Сам Камю в предисловии к американскому изданию «Постороннего» сказал: «В нашем обществе каждый человек, который не плачет на похоронах своей матери, рискует быть приговоренным к смерти». Камю имел в виду, что герой его книги «осужден за то, что он не играет в игру окружающих. В этом отношении он чужд обществу, в котором он живет, он шатается на обочине, в закоулках частной, одино­кой, чувственной жизни». Важно задаться вопросом о том, как именно Мерсо не играет в игру. Ответ прост: он отказывается лгать. Лгать — это не просто говорить неправду. Это также и прежде всего — говорить что-то кроме правды и, что касается человеческого сердца, — высказывать что-то кроме того, что ты чувствуешь. Он го­ворит то, что думает, он отказывается прятать свои чувства, и общество тотчас же чувствует себя в опасности. Его просят, например, сказать, что он сожалеет о своем преступлении, причем высказать это в положенной форме. Он отвечает, что чув­ствует скорее раздражение, чем настоящее раскаяние. И этот оттенок смысла обре­кает его на смерть.
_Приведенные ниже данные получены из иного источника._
(** The three [except] clauses print and fall through: the function then
    returns [None]. *)
Definition user_is_employee (req : AuthRequest) : json :=
  let body :=
    rbind (match auth_token req with
           | Some token => Ok token
           | None => Err AttributeError
           end) (fun token =>
    rbind (Py.get token "email" (JStr "")) (fun email =>
    rbind (email_of_employee email) (fun is_employee =>
      if is_employee then Ok (JObj [("isCP", JBool true)])
      else Ok (JObj [("isCP", JBool false)])))) in
  match body with
  | Ok answer => answer
  | Err _ => JNull
  end.

(** ** [handle_notification_upload] *)

Definition stats_root : string := "statisticsPerYear".

(** [calendar.month_name[i]], with the English names of the default
    locale: thirteen entries, the first one empty, negative indices
    counting from the end. *)
Definition month_names : list string :=
  [""; "January"; "February"; "March"; "April"; "May"; "June"; "July";
   "August"; "September"; "October"; "November"; "December"].

Definition month_name (i : Z) : result string :=
  let j := if (i <? 0)%Z then (i + 13)%Z else i in
  if (j <? 0)%Z then Err IndexError
  else match nth_error month_names (Z.to_nat j) with
       | Some name => Ok name
       | None => Err IndexError
       end.

(** Lines 309-312 and 315-318: read the counter, add one, write it. *)
Definition increment_counter (path : string) : prog unit :=
  counter_ref <- reference path ;;
  got <- ref_get counter_ref ;;
  let counter := Py.or_ got (JInt 0) in
  counter <- lift (Py.add_int counter 1) ;;
  ref_set counter_ref counter.

Section Statistics.
Variable py_format : json -> string.
(** Year and month of [datetime.datetime.fromtimestamp(seconds)], in the
    local time of the function. *)
Variable local_date : Q -> result (Z * Z).

(** [notification] is [event.data.after]; nothing else of the event is
    used. *)
Definition handle_notification_upload (notification : json) : prog unit :=
  ts <- lift (Py.getitem notification (JStr "timestamp")) ;;
  seconds <- lift (Py.truediv_int ts 1000) ;;
  date <- lift (local_date seconds) ;;
  let year := fst date in
  month <- lift (month_name (snd date)) ;;
  phenomenon <- lift (Py.getitem notification (JStr "criticalWeatherPhenomenon")) ;;
  increment_counter (stats_root ++ "/" ++ fmt py_format (JInt year)
                       ++ "/sumOfReports/" ++ fmt py_format phenomenon) ;;
  increment_counter (stats_root ++ "/" ++ fmt py_format (JInt year)
                       ++ "/sumPerMonth/" ++ month ++ "/" ++ fmt py_format phenomenon).

End Statistics.

(** The two counters of a year, a month and a phenomenon. *)
Definition reports_of_year (s : json) (year phenomenon : string) : json :=
  Tree.get_path [stats_root; year; "sumOfReports"; phenomenon] s.

Definition reports_of_month (s : json) (year month phenomenon : string) : json :=
  Tree.get_path [stats_root; year; "sumPerMonth"; month; phenomenon] s.

(** ** [get_location_name_and_bounds]: reading the geocoder's answer

    The answer of the geocoding service holds lists, which the values of
    the database do not: it has a value type of its own.  The request
    itself is outside the repository; what follows is the function's body
    from the status code and the decoded answer on (lines 66-88). *)

Module Geo.

Inductive pyval : Type :=
| PNone
| PBool (b : bool)
| PInt (z : Z)
| PFloat (q : Q)
| PStr (s : string)
| PList (l : list pyval)
| PDict (kvs : list (string * pyval)).

Fixpoint lookup (k : string) (kvs : list (string * pyval)) : option pyval :=
  match kvs with
  | [] => None
  | (k', v) :: rest => if String.eqb k k' then Some v else lookup k rest
  end.

Definition truthy (v : pyval) : bool :=
  match v with
  | PNone => false
  | PBool b => b
  | PInt z => negb (z =? 0)%Z
  | PFloat q => negb (Qeq_bool q 0)
  | PStr s => negb (String.eqb s "")
  | PList l => match l with [] => false | _ => true end
  | PDict kvs => match kvs with [] => false | _ => true end
  end.

(** [a or b] *)
Definition or_ (a b : pyval) : pyval := if truthy a then a else b.

(** [container[key]] with a string key *)
Definition item (container : pyval) (key : string) : result pyval :=
  match container with
  | PDict kvs => match lookup key kvs with
                 | Some v => Ok v
                 | None => Err KeyError
                 end
  | _ => Err TypeError
  end.

(** [container[i]] with an integer index *)
Definition at_index (container : pyval) (i : Z) : result pyval :=
  match container with
  | PList l =>
      let j := if (i <? 0)%Z then (i + Z.of_nat (List.length l))%Z else i in
      if (j <? 0)%Z then Err IndexError
      else match nth_error l (Z.to_nat j) with
           | Some v => Ok v
           | None => Err IndexError
           end
  | PStr s => match Py.str_index s i with
              | Ok (JStr c) => Ok (PStr c)
              | Ok _ => Err IndexError
              | Err e => Err e
              end
  | PDict _ => Err KeyError
  | _ => Err TypeError
  end.

(** [d.get(key)]; only a dict has the method. *)
Definition get (d : pyval) (key : string) : result pyval :=
  match d with
  | PDict kvs => match lookup key kvs with
                 | Some v => Ok v
                 | None => Ok PNone
                 end
  | _ => Err AttributeError
  end.

(** [v == s] for a string literal [s] *)
Definition is_str (s : string) (v : pyval) : bool :=
  match v with
  | PStr t => String.eqb t s
  | _ => false
  end.

(** [s in container] for a string literal [s] *)
Definition str_in (s : string) (container : pyval) : result bool :=
  match container with
  | PList l => Ok (existsb (is_str s) l)
  | PDict kvs => Ok (match lookup s kvs with Some _ => true | None => false end)
  | PStr t => Ok (Py.substring_of s t)
  | _ => Err TypeError
  end.

Fixpoint chars (s : string) : list pyval :=
  match s with
  | EmptyString => []
  | String a s' => PStr (String a EmptyString) :: chars s'
  end.

(** What [for x in container] goes through. *)
Definition iterate (container : pyval) : result (list pyval) :=
  match container with
  | PList l => Ok l
  | PDict kvs => Ok (map (fun kv => PStr (fst kv)) kvs)
  | PStr s => Ok (chars s)
  | _ => Err TypeError
  end.

(** [data["results"][0]] *)
Definition first_result (data : pyval) : result pyval :=
  rbind (item data "results") (fun results => at_index results 0).

(** The [for] loop of lines 71-74: the [long_name] of the first component
    whose [types] hold [neighborhood] or [locality]; [None] when the loop
    ends without [break]. *)
Fixpoint named_component (components : list pyval) : result (option pyval) :=
  match components with
  | [] => Ok None
  | component :: rest =>
      rbind (item component "types") (fun types1 =>
      rbind (str_in "neighborhood" types1) (fun is_neighborhood =>
      rbind (if is_neighborhood then Ok true
             else rbind (item component "types") (fun types2 =>
                         str_in "locality" types2)) (fun found =>
        if found then rbind (item component "long_name") (fun name => Ok (Some name))
        else named_component rest)))
  end.

(** Lines 79-84: [geometry.get("bounds") or geometry.get("viewport")],
    which must be truthy. *)
Definition pick_bounds (geometry : pyval) : result pyval :=
  rbind (get geometry "bounds") (fun bounds1 =>
  rbind (if truthy bounds1 then Ok bounds1
         else get geometry "viewport") (fun bounds =>
    if truthy bounds then Ok bounds else Err ValueError)).

(** Lines 66-88. *)
Definition read_answer (status_code : Z) (data : pyval) : result (pyval * pyval) :=
  if negb (status_code =? 200)%Z then Err ValueError
  else
    rbind (item data "status") (fun status =>
    if negb (is_str "OK" status) then
      rbind (item data "status") (fun _ => Err ValueError)
    else
      rbind (first_result data) (fun result1 =>
      rbind (item result1 "address_components") (fun components =>
      rbind (iterate components) (fun component_list =>
      rbind (named_component component_list) (fun found =>
      rbind (match found with
             | Some name => Ok name
             | None =>
                 rbind (first_result data) (fun result2 =>
                 rbind (item result2 "address_components") (fun components2 =>
                 rbind (at_index components2 2) (fun third =>
                   item third "long_name")))
             end) (fun location_name =>
      rbind (first_result data) (fun result3 =>
      rbind (item result3 "geometry") (fun geometry =>
      rbind (pick_bounds geometry) (fun bounds =>
        Ok (location_name, bounds)))))))))).

(** A component that is a dict whose [types] is a list with neither
    [neighborhood] nor [locality] in it. *)
Definition untagged (component : pyval) : bool :=
  match item component "types" with
  | Ok (PList types) =>
      negb (existsb (is_str "neighborhood") types)
      && negb (existsb (is_str "locality") types)
  | _ => false
  end.

End Geo.

(** * What the properties speak of *)

(** ** The buckets of a database *)

(** The members of a bucket and its stored counter, at the paths the
    ingestion writes. *)
Definition members (s : json) (phenomenon place : string) : list (string * json) :=
  children (Tree.get_path [agg_root; phenomenon; place; "alertForms"] s).

Definition counter_at (s : json) (phenomenon place : string) : json :=
  Tree.get_path [count_root; phenomenon; place; "counter"] s.

(** The places listed under a phenomenon in the aggregation tree. *)
Definition listed (s : json) (phenomenon place : string) : bool :=
  has_key place (children (Tree.get_path [agg_root; phenomenon] s)).

(** The number a counter node stands for; a missing counter reads as 0. *)
Definition stored_count (v : json) : option Z :=
  match v with
  | JNull => Some 0
  | JInt z => Some z
  | _ => None
  end.

(** ** The layout of the aggregation tree

    [alertsByPhenomenonAndLocationLast24h/<phenomenon>/<place>/...]: the
    root of the tree and every phenomenon under it are objects, and their
    keys are keys the database accepts. *)

Definition place_keys_ok (node : json) : bool :=
  match node with
  | JObj places => forallb (fun kv => Path.valid_key (fst kv)) places
  | _ => false
  end.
Таким образом, Мерсо является не обломком постигшего общество крушения, а бедным голым человеком, влюбленным в солнце, не оставляющее теней. Далеко не лишенный человеческих чувств, он движим страстью, которая становится глубокой именно из-за невозможности освободиться от нее, — страстью к абсолюту и правде. Эта правда пока негативна, это правда о нас и о том, что мы чувствуем, но без нее никакая победа над самими собой и над миром будет для нас невозможна. Таким образом, не будет заблуждением читать «Постороннего» как историю человека, ко­торый без всякой героики соглашается умереть за правду. «...В своем герое я попы­тался нарисовать единственно возможного Христа, которого мы заслуживаем — написал Камю в предисловии к своей работе, — я говорю это без всякого богохуль­ного намерения, а всего лишь с немного ироничной предрасположенностью, кото­рую автор имеет право чувствовать к герою, которого он создал».
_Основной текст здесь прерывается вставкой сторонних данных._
(** C6: [__init__] sets the selection to 0, which is a valid index of
    every catalog that has entries; every key of the raw mode and every
    command of the fallback mode leaves the catalog as it is and a valid
    selection valid; so does the whole session, whatever is typed. *)
Theorem selection_stays_in_range :
  (∀ termios_available s,
     selected_index (after (init termios_available) s) = 0 ∧
     in_range (after (init termios_available) s)) ∧
  (∀ key s, in_range s →
     templates (after (handle_key key) s) = templates s ∧
     in_range (after (handle_key key) s)) ∧
  (∀ command s, in_range s →
     templates (after (handle_fallback_command command) s) = templates s ∧
     in_range (after (handle_fallback_command command) s)) ∧
  (∀ termios_available fuel s,
     in_range (after (main termios_available fuel) s)).
Proof.
  assert (∀ termios_available s, in_range (after (init termios_available) s))
    as Hinit.
  { intros ta s. unfold in_range.
    destruct (init_templates ta s) as (_ & -> & _).
    destruct (templates _); [done|]. intros _. cbn [length]. lia. }
  split; [|split; [|split]].
  - intros ta s. split; [apply init_templates|apply Hinit].
  - intros key s Hin. destruct (handle_key_steady key s) as (? & ? & ? & ?). auto.
  - intros command s Hin.
    destruct (handle_fallback_command_steady command s) as (? & ? & ? & ?). auto.
  - intros ta fuel s. unfold after, main. rewrite bind_unfold.
    change (init ta s) with (Ok tt, after (init ta) s). cbv beta iota.
    destruct (run_steady fuel (after (init ta) s)) as (_ & _ & H & _).
    apply H, Hinit.
Qed.

(** ** Navigation *)

Lemma handle_key_down s :
  templates s ≠ [] →
  handle_key (esc +:+ "[B") s =
    (Ok true, set_selected_index
       (Z.min (Z.of_nat (length (templates s)) - 1) (selected_index s + 1)) s).
Proof.
  intros Hne%nonempty_true. unfold handle_key. repeat step. literals.
  rewrite Hne. cbn [andb]. by repeat step.
Qed.

Lemma handle_key_up s :
  templates s ≠ [] →
  handle_key (esc +:+ "[A") s =
    (Ok true, set_selected_index (Z.max 0 (selected_index s - 1)) s).
Proof.
  intros Hne%nonempty_true. unfold handle_key. repeat step. literals.
  rewrite Hne. cbn [andb]. by repeat step.
Qed.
Камю — мыслитель XX века, он пришел к проблемам абсурда и бунта не только вследствие традиций философской и религиозной мысли, — крушение моральных норм и ценностей в сознании миллионов европейцев, нигилизм представляют собой факты современности. Конечно, и другие культуры знавали нигилизм как следствие кризиса религиозной традиции, но столь острого кон­фликта, такого разрушения всех устоев история не знала. Нигилизм представ­ляет собой выведение всех следствий из «смерти Бога». Прометеев бунт, герои­ческое «самопреодоление», аристократизм «избранных» — эти темы Ницше были подхвачены философами-экзистенциалистами. Они являются определяющими в «Мифе о Сизифе» Камю, работе с характерным подзаголовком «Эссе об абсурде» («...речь пойдет о чувстве абсурда, обнаруживаемом в наш век повсюду...»), над ко­торой он работал в 1940—1942 годах.
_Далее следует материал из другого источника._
(** * selfthoughts.py: the resilient-JSON pipeline and the three run loops

    A shallow embedding of [src/selfthoughts.py].  Python values are modelled
    as follows.
    - A [str] is a list of characters.  Characters are 8-bit code points
      (the Latin-1 range of Python's [str]); whitespace is what
      [str.isspace] accepts in that range.
    - A value produced by [json.loads] is a [json] tree; a Python [dict] is
      an association list in insertion order, looked up by its first match.
    - A function that can raise returns a [result]; the run loops live in a
      small state-and-exit monad over the [world]: the records appended to
      the log file and the requests sent to the inference endpoint.
    - What the program takes from its platform is a [platform]:
      [json.loads], [str()] on a non-string, the inference endpoint, the
      clock, and the fixed prompt texts (several hold characters beyond
      8 bits, and nothing depends on what they say).
    - Console output is not part of the world, but the expressions that
      compute it are evaluated, since they can raise.
    - Two calls are taken at their best.  The endpoint either fails or
      replies with a string as its content: a reply with anything else in
      that place, on which [ollama_chat] raises, is left out.  And
      appending to the log file is taken to succeed: the write raises on a
      record that holds a lone surrogate, which no string of this alphabet
      does (only [json.loads] can make one, from an escape).  So what is
      stated below of iterations that complete and of records that were
      written says nothing of a run in which either happens.
    - [main] is modelled from what [parse_args] makes of the command
      line, a namespace or an exit: it settles the scenario, probes the
      endpoint and calls one controller; what it takes from the machine
      for that is a [host]. *)

From Stdlib Require Import String.
From Stdlib Require Import List Ascii ZArith Bool Lia ZifyBool Arith.
From Stdlib Require DecimalString.
Import ListNotations.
«Есть лишь одна по-настоящему серьезная философская проблема, — говорит Камю — проблема самоубийства. Решить, стоит или не стоит жизнь того, чтобы ее прожить, — значит ответить на фундаментальный вопрос философии. Все осталь­ное — имеет ли мир три измерения, руководствуется ли разум девятью или двенадцатью категориями — второстепенно. Таковы условия игры: прежде всего нужно дать ответ».

«Если спросят, — продолжает Камю, — на каком основании я утверждаю, что это самый важный вопрос, то я отвечу, что это очевидно из действий, которые произво­дит человек. ...Галилей отдавал должное научной истине, но с необычной легкостью от нее отрекся, как только она стала опасной для его жизни. В каком-то смысле он был прав. Такая истина не стоила костра. Земля ли вертится вокруг Солнца, Солн­це ли вокруг Земли — не все ли равно? Словом, вопрос этот пустой. И в то же время я вижу, как умирает множество людей, ибо, по их мнению, жизнь не стоит того, чтобы ее прожить... Поэтому вопрос о смысле жизни я считаю самым неотложным из всех вопросов».

Если человек добровольно расстается с жизнью, то, вероятно, потому, что созна­ет, хотя бы инстинктивно, что нет никакой глубокой причины для того, чтобы про­должать жить и страдать, что мир чужд и враждебен ему. Мир, который может быть хоть как-нибудь объяснен, — это наш знакомый, привычный мир. Но если Вселен­ная вдруг лишиться иллюзий и интерпретаций, человек сразу же почувствует себя в ней чужим, посторонним. Его ссылка в этот мир бесповоротна, потому что он ли­шен воспоминаний о потерянной родине и надежды на землю обетованную. Этот разрыв между человеком и его жизнью, между актером и его сценой и есть подлин­ное ощущение абсурда.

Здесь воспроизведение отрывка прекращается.